Towards Active Participant Centric Vertical Federated Learning: Some Representations May Be All You Need
Jon Irureta, Jon Imaz, Aizea Lojo, Javier Fernandez-Marques, Marco González, Iñigo Perona
TL;DR
The paper addresses vertical federated learning under partial data overlap and high communication costs by introducing Active Participant Centric VFL (APC-VFL). APC-VFL leverages local unsupervised representation learning with autoencoders at each participant and a knowledge-distillation step at the active party to produce enhanced representations, enabling the active party to train a classifier on augmented data with only a single communication exchange. It demonstrates up to $634\times$, $380\times$, and $1590\times$ reductions in communication rounds on MIMIC-III, Breast Cancer Wisconsin, and UCI Credit Card, respectively, while achieving gains in F1 and accuracy compared to VFedTrans and, in certain settings, matching SplitNN under full alignment.

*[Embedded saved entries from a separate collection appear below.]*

(** X17.  [_extractWithYouTubeTranscript] fetches with the configured
    language and country first, then without options, then with each
    fallback language and the country "US", in that order, and stops at the
    first answer that is a non-empty array: it returns that answer
    formatted, in the world that request left, and no later request is
    made.  When no request is answered with a non-empty array, every
    request has been made and it throws "youtube-transcript: No transcript
    data available", whatever the library reported.  What it returns has at
    least one segment, the source [youtube-transcript] and the confidence
    0.9. *)
Theorem youtubeTranscript_outcomes (videoId : string) (config : Config)
    (o : Outside World) :
  transcriptAttempts config
  = LangCountry (c_language config) (countryOr (c_country config) "US")
      :: NoOptions
      :: map (fun lang => LangCountry (Some lang) (LanguageHandler.CountryCode "US"))
           (match c_fallbackLanguages config with
            | Some languages => languages
            | None => []
            end)
  /\ (forall (pre : list FetchOptions) (options : FetchOptions)
             (post : list FetchOptions) (item : Item) (items : list Item)
             (w' : World),
        transcriptAttempts config = pre ++ options :: post ->
        existsb (usable Item) (fst (each videoId pre o)) = false ->
        fetchTranscript videoId options (outer (snd (each videoId pre o)))
        = (Returned (item :: items), w') ->
        viaTranscript videoId config o
        = (Returned (format (item :: items) config "youtube-transcript" None),
           mkOutside w' (calls o ++ map (FetchTranscript videoId) (pre ++ [options]))))
  /\ (existsb (usable Item) (fst (each videoId (transcriptAttempts config) o)) = false ->
      viaTranscript videoId config o
      = (Threw "youtube-transcript: No transcript data available",
         mkOutside (outer (snd (each videoId (transcriptAttempts config) o)))
           (calls o ++ map (FetchTranscript videoId) (transcriptAttempts config))))
  /\ (forall r : RawResult,
        fst (viaTranscript videoId config o) = Returned r ->
        raw_segments r <> []
        /\ raw_source r = Some "youtube-transcript"
        /\ raw_confidence r = (9 # 10)%Q)
  /\ (forall message : string,
        fst (viaTranscript videoId config o) = Threw message ->
        message = "youtube-transcript: No transcript data available").
Proof.
  split; [| split; [| split; [| split]]].
  - unfold transcriptAttempts.
    destruct (c_fallbackLanguages config); reflexivity.
  - intros pre options post item items w' Hsplit Hnone Hfetch.
    unfold _extractWithYouTubeTranscript. rewrite Hsplit.
    rewrite (tryAll_through_unusable _ _ _ _ _ Hnone).
    cbn [tryTranscripts]. unfold call. rewrite Hfetch.
    rewrite each_calls, map_app, <- app_assoc. reflexivity.
  - intros Hnone.
    unfold _extractWithYouTubeTranscript.
    rewrite <- (app_nil_r (transcriptAttempts config)) at 1.
    rewrite (tryAll_through_unusable _ _ _ _ _ Hnone).
    cbn [tryTranscripts]. now rewrite <- each_state.
  - intros r Hr.
    destruct (tryAll_outcomes videoId config (transcriptAttempts config) o)
      as (made & rest & _ & _ & Hres).
    unfold _extractWithYouTubeTranscript in Hr. rewrite Hr in Hres.
    destruct Hres as (_ & Hseg & Hsrc & Hconf). auto.
  - intros message Hm.
    destruct (tryAll_outcomes videoId config (transcriptAttempts config) o)
      as (made & rest & _ & _ & Hres).
    unfold _extractWithYouTubeTranscript in Hm. rewrite Hm in Hres.
    destruct Hres as (Hmsg & _). exact Hmsg.
Qed.

Local Abbreviation findSubs :=
  (findSubtitles World Item getSubtitles).
Local Abbreviation attemptCaptions :=
  (captionAttempt World Item segmentOf VideoDetails stringify getSubtitles
     getVideoDetails).

(** X18.  Whatever [_extractWithCaptionExtractor] throws starts with
    "youtube-caption-extractor: "; whatever it returns has at least one
    segment and names that source. *)
Theorem captionExtractor_outcomes (videoId : string) (config : Config)
    (o : Outside World) :
  match fst (viaCaptions videoId config o) with
  | Threw message =>
      exists inner : string, message = ("youtube-caption-extractor: " ++ inner)%string
  | Returned r =>
      raw_segments (cr_result r) <> []
      /\ raw_source (cr_result r) = Some "youtube-caption-extractor"
      /\ raw_confidence (cr_result r) = (9 # 10)%Q
  end.
Proof.
  unfold _extractWithCaptionExtractor.
  destruct (attemptCaptions videoId config o) as [[r|message] o'] eqn:E; cbn [fst].
  - unfold captionAttempt in E.
    destruct (findSubs videoId config o) as [[[subtitles usedLanguage]|m] o1];
      [| discriminate].
    destruct subtitles as [[|item items]|]; try discriminate.
    destruct (call World (GetVideoDetails videoId) (getVideoDetails videoId) o1)
      as [[d|m] o2]; injection E as <- _;
      cbn [cr_result];
      match goal with
      | |- context [_formatTranscriptResult _ _ _ _ _ _ _ ?details] =>
          destruct (format_shape (item :: items) config "youtube-caption-extractor"
                      details) as (H1 & _ & H3 & H4); [discriminate|]
      end;
      repeat split; assumption.
  - now exists message.
Qed.



End Libraries.

Lemma youtubeTranscript_outcomes_witness :
  _extractWithYouTubeTranscript LibraryScenario.World LibraryScenario.Item
    LibraryScenario.segmentOf LibraryScenario.VideoDetails LibraryScenario.stringify
    LibraryScenario.fetchThird
    "dQw4w9WgXcQ" LibraryScenario.transcriptConfig LibraryScenario.start
  = (Returned (_formatTranscriptResult LibraryScenario.Item LibraryScenario.segmentOf
                 LibraryScenario.VideoDetails LibraryScenario.stringify
                 ["Hello"] LibraryScenario.transcriptConfig "youtube-transcript" None),
     mkOutside 3%nat
       [LibraryScenario.fetchIn "en";
        FetchTranscript "dQw4w9WgXcQ" NoOptions;
        LibraryScenario.fetchIn "en"])
  /\ _extractWithYouTubeTranscript LibraryScenario.World LibraryScenario.Item
       LibraryScenario.segmentOf LibraryScenario.VideoDetails LibraryScenario.stringify
       LibraryScenario.fetchTranscript
       "dQw4w9WgXcQ" LibraryScenario.transcriptConfig LibraryScenario.start
     = (Threw "youtube-transcript: No transcript data available",
        mkOutside 7%nat
          [LibraryScenario.fetchIn "en";
           FetchTranscript "dQw4w9WgXcQ" NoOptions;
           LibraryScenario.fetchIn "en";
           LibraryScenario.fetchIn "en-US";
           LibraryScenario.fetchIn "en-GB";
           LibraryScenario.fetchIn "en-CA";
           LibraryScenario.fetchIn "en-AU"]).
Proof.
  pose (us := LanguageHandler.CountryCode "US").
  split.
  - destruct (youtubeTranscript_outcomes LibraryScenario.World LibraryScenario.Item
                LibraryScenario.segmentOf LibraryScenario.VideoDetails
                LibraryScenario.stringify LibraryScenario.fetchThird
                "dQw4w9WgXcQ" LibraryScenario.transcriptConfig LibraryScenario.start)
      as (_ & Hfirst & _).
    refine (Hfirst [LangCountry (Some "en") us; NoOptions]
                   (LangCountry (Some "en") us)
                   [LangCountry (Some "en-US") us; LangCountry (Some "en-GB") us;
                    LangCountry (Some "en-CA") us; LangCountry (Some "en-AU") us]
                   "Hello" [] 3%nat _ _ _); reflexivity.
  - destruct (youtubeTranscript_outcomes LibraryScenario.World LibraryScenario.Item
                LibraryScenario.segmentOf LibraryScenario.VideoDetails
                LibraryScenario.stringify LibraryScenario.fetchTranscript
                "dQw4w9WgXcQ" LibraryScenario.transcriptConfig LibraryScenario.start)
      as (_ & _ & Hnone & _).
    refine (Hnone _). reflexivity.
Defined.


End BackendFacts.

(* ===================================================================== *)
(** ** Facts about error codes and HTTP status *)
(* ===================================================================== *)

Module FormatterFacts.

Import ResponseFormatter Mask JsFacts.

Lemma prefix_mask (pattern s : string) :
  noDigit pattern = true -> String.prefix pattern (mask s) = String.prefix pattern s.
Proof.
  revert s. induction pattern as [|a p IH]; intros s Hp.
  - destruct s; reflexivity.
  - cbn [noDigit] in Hp. apply andb_true_iff in Hp as [Ha Hp].
    apply negb_true_iff in Ha.
    destruct s as [|b r]; [reflexivity|]. cbn [mask String.prefix].
    destruct (isDigit b) eqn:Hb.
    + destruct (ascii_dec a "0") as [-> | _]; [discriminate Ha|].
      destruct (ascii_dec a b) as [-> | _]; [congruence | reflexivity].
    + destruct (ascii_dec a b); [now apply IH | reflexivity].
Qed.

Lemma includes_mask (pattern s : string) :
  noDigit pattern = true ->
  JsString.includes (mask s) pattern = JsString.includes s pattern.
Proof.
  intros Hp. induction s as [|c r IH].
  - reflexivity.
  - change (JsString.includes (mask (String c r)) pattern)
      with (String.prefix pattern (mask (String c r))
            || JsString.includes (mask r) pattern).
    rewrite (prefix_mask _ _ Hp), IH. reflexivity.
Qed.

Lemma toLowerCase_mask (s : string) : Js.toLowerCase (mask s) = mask (Js.toLowerCase s).
Proof.
  induction s as [|c r IH]; cbn [mask Js.toLowerCase]; [reflexivity|].
  rewrite IH. f_equal.
  destruct c as [[] [] [] [] [] [] [] []]; reflexivity.
Qed.

Lemma mask_append (a b : string) : mask (a ++ b) = (mask a ++ mask b)%string.
Proof.
  induction a as [|c r IH]; cbn; [reflexivity | now rewrite IH].
Qed.

(** The error code of a message does not depend on its digits. *)
Lemma determine_mask (message : string) :
  _determineErrorCode (Some (mask message)) = _determineErrorCode (Some message).
Proof.
  unfold _determineErrorCode.
  assert (E : (mask message =? "") = (message =? "")) by (destruct message; reflexivity).
  rewrite E. destruct (message =? ""); [reflexivity|]. cbv zeta.
  rewrite toLowerCase_mask.
  rewrite !includes_mask by reflexivity. reflexivity.
Qed.

Lemma mask_count (n : N) :
  (n <= 50)%N ->
  mask (Js.numberToString n) = "0" \/ mask (Js.numberToString n) = "00".
Proof.
  intros Hn.
  assert (H : forallb (fun k => (mask (Js.numberToString (N.of_nat k)) =? "0")
                                || (mask (Js.numberToString (N.of_nat k)) =? "00"))
                      (seq 0 51) = true) by (vm_compute; reflexivity).
  assert (Hlt : (n < N.of_nat 51)%N) by lia.
  pose proof (SrtFacts.checked_below 51
                (fun m => (mask (Js.numberToString m) =? "0")
                          || (mask (Js.numberToString m) =? "00")) n H Hlt) as E.
  cbv beta in E. apply orb_true_iff in E as [E | E]; apply String.eqb_eq in E; auto.
Qed.

Ltac settle_report :=
  unfold report, entry; cbn [map fst snd Js.join String.concat];
  rewrite <- determine_mask; rewrite !mask_append;
  repeat match goal with
         | H : mask (Js.numberToString _) = _ |- _ => rewrite H; clear H
         end;
  vm_compute; reflexivity.

(** The code of the aggregated message over at most three technique names
    and counts of at most 50. *)
Lemma code_of_report (items : list (string * N)) :
  (length items <= 3)%nat ->
  Forall (fun item => standard (fst item) /\ (snd item <= 50)%N) items ->
  _determineErrorCode (Some (report items))
  = if existsb (fun item => fst item =? StrategySelector.WHISPER_AUDIO) items
    then WHISPER_API_ERROR else ALL_METHODS_FAILED.
Proof.
  intros Hlen Hall.
  destruct items as [|[m1 n1] [|[m2 n2] [|[m3 n3] [|? ?]]]];
    cbn [length] in Hlen; try lia;
    repeat match goal with
           | H : Forall _ (_ :: _) |- _ =>
               let Hh := fresh "Hh" in
               apply Forall_cons_iff in H as [Hh H]; cbn [fst snd] in Hh
           | H : Forall _ [] |- _ => clear H
           | H : _ /\ _ |- _ => destruct H
           | H : (_ <= 50)%N |- _ => apply mask_count in H
           end;
    repeat match goal with
           | H : standard _ |- _ => destruct H as [-> | [-> | ->]]
           | H : _ \/ _ |- _ => destruct H
           end;
    settle_report.
Qed.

The approach supports inference without ongoing collaboration, preserves privacy by keeping local encoders private, and shows practical impact for real-world VFL deployments across tabular datasets, with future work exploring other representation techniques and multi-modal scenarios.
Abstract
Existing Vertical FL (VFL) methods often struggle with realistic and unaligned data partitions, and incur into high communication costs and significant operational complexity. This work introduces a novel approach to VFL, Active Participant Centric VFL (APC-VFL), that excels in scenarios when data samples among participants are partially aligned at training. Among its strengths, APC-VFL only requires a single communication step with the active participant. This is made possible through a local and unsupervised representation learning stage at each participant followed by a knowledge distillation step in the active participant. Compared to other VFL methods such as SplitNN or VFedTrans, APC-VFL consistently outperforms them across three popular VFL datasets in terms of F1, accuracy and communication costs as the ratio of aligned data is reduced.